We show that nucleosomes exert a maximal amount of hindrance to the one-dimensional diffusion of transcription factors (TFs) when they are present between TFs and their cognate sites on DNA. The effective one-dimensional diffusion coefficient of TFs (χTF) decreases with a rise in the free-energy barrier (μNU) of the sliding of nucleosomes as χTF∝exp(−μNU). The average time (ηL) required by TFs to slide over L sites on DNA increases with μNU as ηL∝exp(μNU). When TFs move close to nucleosomes, then they exhibit typical subdiffusion. Nucleosomes can enhance the search dynamics of TFs when TFs are present between nucleosomes and TF binding sites. These results suggest that nucleosome-depleted regions around the cognate sites of TFs are mandatory for efficient site-specific binding of TFs.

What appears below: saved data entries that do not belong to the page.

(** The abstraction: the first power-up of each type, as the readers'
    [find] sees it. *)
Definition abs (l : list PowerUp) : Spec :=
  fun t => find (fun p => EffectType_beq (ptype p) t) l.

Lemma EffectType_beq_false x y : EffectType_beq x y = false <-> x <> y.
Proof.
  rewrite <- EffectType_beq_iff. destruct (EffectType_beq x y); split; congruence.
Qed.

(** Turn every boolean type comparison in the context into (dis)equality. *)
Ltac beq_facts :=
  repeat match goal with
  | H : EffectType_beq _ _ = true |- _ => apply EffectType_beq_iff in H
  | H : EffectType_beq _ _ = false |- _ => apply EffectType_beq_false in H
  end.

Lemma abs_cons x r t :
  abs (x :: r) t = if EffectType_beq (ptype x) t then Some x else abs r t.
Proof. reflexivity. Qed.

Lemma abs_none l t : ~ In t (map ptype l) -> abs l t = None.
Proof.
  induction l as [|x r IH]; intro H; [reflexivity|]. rewrite abs_cons.
  destruct (EffectType_beq (ptype x) t) eqn:E; beq_facts.
  - exfalso. apply H. now left.
  - apply IH. intro; apply H; now right.
Qed.

Lemma abs_activate p l t : abs (activate_list p l) t = spec_activate p (abs l) t.
Proof.
  unfold spec_activate. induction l as [|x r IH].
  - reflexivity.
  - rewrite activate_list_cons.
    destruct (EffectType_beq (ptype x) (ptype p)) eqn:E; rewrite !abs_cons.
    + destruct (EffectType_beq (ptype p) t) eqn:E1; [reflexivity|].
      destruct (EffectType_beq (ptype x) t) eqn:E2; beq_facts; congruence.
    + rewrite IH. destruct (EffectType_beq (ptype x) t) eqn:E2,
        (EffectType_beq (ptype p) t) eqn:E1; beq_facts; congruence.
Qed.

Lemma abs_deactivate pid l t :
  NoDup (map ptype l) -> abs (deactivate_list pid l) t = spec_deactivate pid (abs l) t.
Proof.
  unfold spec_deactivate. induction l as [|x r IH]; intro Hnd; [reflexivity|].
  inversion Hnd as [|? ? Hn Hd]; subst. specialize (IH Hd).
  change (deactivate_list pid (x :: r)) with
    (if negb (String.eqb (id x) pid) then x :: deactivate_list pid r else deactivate_list pid r).
  rewrite abs_cons. destruct (EffectType_beq (ptype x) t) eqn:E.
  - apply EffectType_beq_iff in E. subst t.
    destruct (String.eqb (id x) pid); cbn [negb].
    + rewrite IH, abs_none by exact Hn. reflexivity.
    + rewrite abs_cons, EffectType_beq_refl. reflexivity.
  - destruct (negb (String.eqb (id x) pid)); [rewrite abs_cons, E|]; exact IH.
Qed.

Lemma multiplier_abs t l : getPowerUpMultiplier t l = spec_multiplier (abs l) t.
Proof. reflexivity. Qed.

Lemma has_abs t l : hasActivePowerUp t l = spec_has (abs l) t.
Proof.
  unfold hasActivePowerUp, spec_has, abs. induction l as [|x r IH]; [reflexivity|].
  simpl. now destruct (EffectType_beq (ptype x) t).
Qed.

(** ** What a timeout does *)

Lemma timeoutEffect_active w : activePowerUps (timeoutEffect w) = activePowerUps w.
Proof. unfold timeoutEffect. now rewrite schedule_all_eq. Qed.

Lemma timeoutEffect_clock w : clock (timeoutEffect w) = clock w.
Proof. unfold timeoutEffect. now rewrite schedule_all_eq. Qed.

Lemma fire_active tm w pid :
  Timers.t_cb tm = DeactivateCb pid ->
  activePowerUps (fire_timer tm w) = deactivate_list pid (activePowerUps w) /\
  clock (fire_timer tm w) = Timers.t_due tm.
Proof.
  intro E. unfold fire_timer. rewrite E. unfold deactivatePowerUp, setActivePowerUps.
  now rewrite timeoutEffect_active, timeoutEffect_clock.
Qed.

(** The timeout that fires next deactivates an active power-up of
    positive duration, armed at [t0]. *)
Lemma fired_powerup w tm :
  inv w -> Timers.earliest (Timers.pending (timers w)) = Some tm ->
  exists p t0, In p (activePowerUps w) /\ 0 < duration p /\ t0 <= clock w /\
    Timers.t_cb tm = DeactivateCb (id p) /\ Timers.t_due tm == t0 + duration p.
Proof.
  intros [_ [t0 [Hle Ha]] _ _] He.
  destruct (Timers.earliest_spec _ _ He) as [Hin _].
  assert (Hv : In (Timers.t_due tm, Timers.t_cb tm) (armed t0 (activePowerUps w)))
    by (rewrite <- Ha; unfold timer_view; now apply in_map with (f := fun t => (Timers.t_due t, Timers.t_cb t))).
  apply in_map_iff in Hv as [p [Hp Hpin]]. injection Hp as Hd Hc.
  apply filter_In in Hpin as [Hpin Hpos]. apply Qltb_iff in Hpos.
  exists p, t0. repeat split; auto. rewrite <- Hd. qsolve.
Qed.

Lemma deactivate_length_lt p l :
  In p l -> (List.length (deactivate_list (id p) l) < List.length l)%nat.
Proof.
  unfold deactivate_list. induction l as [|x r IH]; intro Hin; [destruct Hin|].
  simpl. destruct Hin as [<-|Hin].
  - rewrite String.eqb_refl. simpl. pose proof (filter_length_le (fun q => negb (String.eqb (id q) (id x))) r). lia.
  - specialize (IH Hin). destruct (negb _); simpl; lia.
Qed.

Lemma deactivate_incl pid l : incl (deactivate_list pid l) l.
Proof. intros x Hx. now apply filter_In in Hx. Qed.

(** ** Runs without calls *)

(** The time the timed power-ups of a list add up to. *)
Fixpoint total_time (l : list PowerUp) : Q :=
  match l with
  | [] => 0
  | p :: r => (if 0 <? duration p then duration p else 0) + total_time r
  end.

Lemma total_time_nonneg l : 0 <= total_time l.
Proof. induction l as [|p r IH]; simpl; [lra|]. qcase_lt 0 (duration p); lra. Qed.

Lemma total_time_filter g l : total_time (filter g l) <= total_time l.
Proof.
  induction l as [|p r IH]; simpl; [lra|].
  destruct (g p); simpl; qcase_lt 0 (duration p); lra.
Qed.

Lemma total_time_remove p g l :
  In p l -> g p = false -> 0 < duration p -> total_time (filter g l) + duration p <= total_time l.
Proof.
  induction l as [|x r IH]; intros Hin Hg Hp; [destruct Hin|]. simpl.
  destruct Hin as [->|Hin].
  - rewrite Hg. pose proof (total_time_filter g r). qcase_lt 0 (duration p); lra.
  - specialize (IH Hin Hg Hp). destruct (g x); simpl; qcase_lt 0 (duration x); lra.
Qed.

Lemma idle_timed w :
  inv w -> Timers.earliest (Timers.pending (timers w)) = None -> timed (activePowerUps w) = [].
Proof.
  intros [_ [t0 [_ Ha]] _ _] He. apply Timers.earliest_None in He.
  unfold timer_view in Ha. rewrite He in Ha. symmetry in Ha.
  now apply map_eq_nil in Ha.
Qed.

Lemma empty_idle w :
  inv w -> activePowerUps w = [] -> Timers.earliest (Timers.pending (timers w)) = None.
Proof.
  intros [_ [t0 [_ Ha]] _ _] E. rewrite E in Ha. unfold timer_view in Ha.
  apply map_eq_nil in Ha. now rewrite Ha.
Qed.

(** The next timeout removes at least the power-up it was armed for. *)
Lemma fire_shrinks w tm :
  inv w -> Timers.earliest (Timers.pending (timers w)) = Some tm ->
  exists p t0, In p (activePowerUps w) /\ 0 < duration p /\ t0 <= clock w /\
    Timers.t_due tm == t0 + duration p /\
    activePowerUps (fire_timer tm w) = deactivate_list (id p) (activePowerUps w) /\
    clock (fire_timer tm w) = Timers.t_due tm.
Proof.
  intros H He. destruct (fired_powerup w tm H He) as (p & t0 & Hin & Hp & Ht0 & Hc & Hd).
  destruct (fire_active tm w (id p) Hc). exists p, t0. auto 6.
Qed.

Lemma run_until_S f T w :
  run_until (S f) T w =
  match Timers.earliest (Timers.pending (timers w)) with
  | Some t =>
      if Timers.t_due t <=? T then run_until f T (fire_timer t w)
      else if clock w <=? T then Some (set_clock T w) else Some w
  | None => if clock w <=? T then Some (set_clock T w) else Some w
  end.
Proof. reflexivity. Qed.

Lemma run_until_some n T w :
  inv w -> (List.length (activePowerUps w) <= n)%nat -> exists w', run_until (S n) T w = Some w'.
Proof.
  revert w. induction n as [|n IH]; intros w H Hl; rewrite run_until_S.
  - rewrite empty_idle by (auto; now destruct (activePowerUps w)).
    destruct (clock w <=? T); eauto.
  - destruct (Timers.earliest _) as [tm|] eqn:He; [|destruct (clock w <=? T); eauto].
    destruct (Timers.t_due tm <=? T); [|destruct (clock w <=? T); eauto].
    destruct (fire_shrinks w tm H He) as (p & _ & Hin & _ & _ & _ & Ha & _).
    apply IH; [now apply fire_inv|]. rewrite Ha.
    pose proof (deactivate_length_lt p _ Hin). lia.
Qed.

Lemma run_until_expires n T w :
  inv w -> (List.length (activePowerUps w) <= n)%nat ->
  clock w + total_time (activePowerUps w) <= T ->
  exists w', run_until (S n) T w = Some w' /\ timed (activePowerUps w') = [] /\
    incl (activePowerUps w') (activePowerUps w) /\ clock w' = T.
Proof.
  revert w. induction n as [|n IH]; intros w H Hl HT;
    pose proof (total_time_nonneg (activePowerUps w)); rewrite run_until_S.
  - assert (He : Timers.earliest (Timers.pending (timers w)) = None)
      by (apply empty_idle; auto; now destruct (activePowerUps w)).
    rewrite He. qcase_le (clock w) T; [|lra].
    exists (set_clock T w). repeat split; [exact (idle_timed w H He) | apply incl_refl].
  - destruct (Timers.earliest _) as [tm|] eqn:He.
    + destruct (fire_shrinks w tm H He) as (p & t0 & Hin & Hp & Ht0 & Hd & Ha & Hc).
      pose proof (total_time_remove p (fun q => negb (String.eqb (id q) (id p))) _ Hin
                    ltac:(cbn; now rewrite String.eqb_refl) Hp) as Hrem.
      change (filter _ _) with (deactivate_list (id p) (activePowerUps w)) in Hrem.
      pose proof (total_time_nonneg (deactivate_list (id p) (activePowerUps w))).
      qcase_le (Timers.t_due tm) T; [|lra].
      destruct (IH (fire_timer tm w)) as (w' & Hr & Ht & Hi & Hc'); auto using fire_inv.
      * rewrite Ha. pose proof (deactivate_length_lt p _ Hin). lia.
      * rewrite Ha, Hc. unfold deactivate_list in *. lra.
      * exists w'. repeat split; auto. rewrite Ha in Hi.
        eapply incl_tran; [exact Hi | apply deactivate_incl].
    + qcase_le (clock w) T; [|lra].
      exists (set_clock T w). repeat split; [exact (idle_timed w H He) | apply incl_refl].
Qed.

(** ** The catalogue *)

Lemma catalogue_ids p q : In p POWER_UPS -> In q POWER_UPS -> id p = id q -> p = q.
Proof. intros Hp Hq. simpl in Hp, Hq. intuition (subst; first [reflexivity | discriminate]). Qed.

Lemma rarity_available r : filter (fun p => Rarity_beq (rarity p) r) POWER_UPS <> [].
Proof. destruct r; cbv; discriminate. Qed.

Remarkably, the genome-wide in vivo positioning pattern of TFs shows a maximum at their specific binding sites where the occupancy of nucleosomes shows a minimum. This could be a consequence of an increasing level of breathing dynamics of nucleosome cores and decreasing levels of fluctuations in the DNA binding domains of TFs as they move across TF binding sites. The dynamics of TFs becomes slow as they approach their cognate sites so that TFs form a tight site-specific complex, whereas the dynamics of nucleosomes becomes rapid so that they quickly pass through the cognate sites of TFs. Several in vivo data sets on the genome-wide positioning pattern of nucleosomes and TFs agree well with our arguments. The retarding effects of nucleosomes can be minimized when the degree of condensation of DNA is such that it can permit a jump size associated with the dynamics of TFs beyond ∼160–180 bp.